### EXERCISE INSTRUCTIONS
Select all lines holding the word "result" from the entries that follow.

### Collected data
○ ○ ○

(* ===== verification/AcceptLemmas.v ===== *)
(** * Reasoning about acceptance

    The proof rules for the methods of the acceptance context: a relation
    between the context before and after that every step of a method keeps
    ([stable]), the binds of a successful run ([acc_step]), and what each part of
    the join and merge paths leaves unchanged. *)

From S2P Require Import Prelude Hash Errors Merkle BarrierWire Window Header AnchorSeed Srx Accept.

Section Stable.
  Context {AP : AnchorProofs}.

(** Whatever the outcome, the context a method leaves is related to the one it found. *)
Definition stable {A} (R : AcceptanceContext -> AcceptanceContext -> Prop) (m : acc A) : Prop := forall c, R c (m c).1.

Context (R : AcceptanceContext -> AcceptanceContext -> Prop) {HR : PreOrder R}.

Lemma stable_ret {A} (a : A) : stable R (mret a).
Proof using HR. by intros c. Qed.

Lemma stable_bind {A B} (m : acc A) (f : A -> acc B) : stable R m -> (forall a, stable R (f a)) -> stable R (mbind f m).
Proof using HR.
  intros Hm Hf c. unfold mbind, acc_bind. specialize (Hm c). destruct (m c) as [c' [a|e]]; cbn in *; [|done].
  etrans; [exact Hm|apply Hf].
Qed.

Lemma stable_lift {A} (r : result AcceptanceError A) : stable R (lift r).
Proof using HR. by intros c. Qed.

Lemma stable_query {A} (f : AcceptanceContext -> result AcceptanceError A) : stable R (query f).
Proof using HR. by intros c. Qed.

Lemma stable_gets {A} (f : AcceptanceContext -> A) : stable R (gets f).
Proof using HR. by intros c. Qed.

Lemma stable_modify f : (forall c, R c (f c)) -> stable R (modify f).
Proof. intros H c. apply H. Qed.

Lemma stable_if {A} (b : bool) (m n : acc A) : stable R m -> stable R n -> stable R (if b then m else n).
Proof. by destruct b. Qed.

○ ○ ○

### RESPONSE TO THE TASK
Lemma stable_lift {A} (r : result AcceptanceError A) : stable R (lift r).
Lemma stable_query {A} (f : AcceptanceContext -> result AcceptanceError A) : stable R (query f).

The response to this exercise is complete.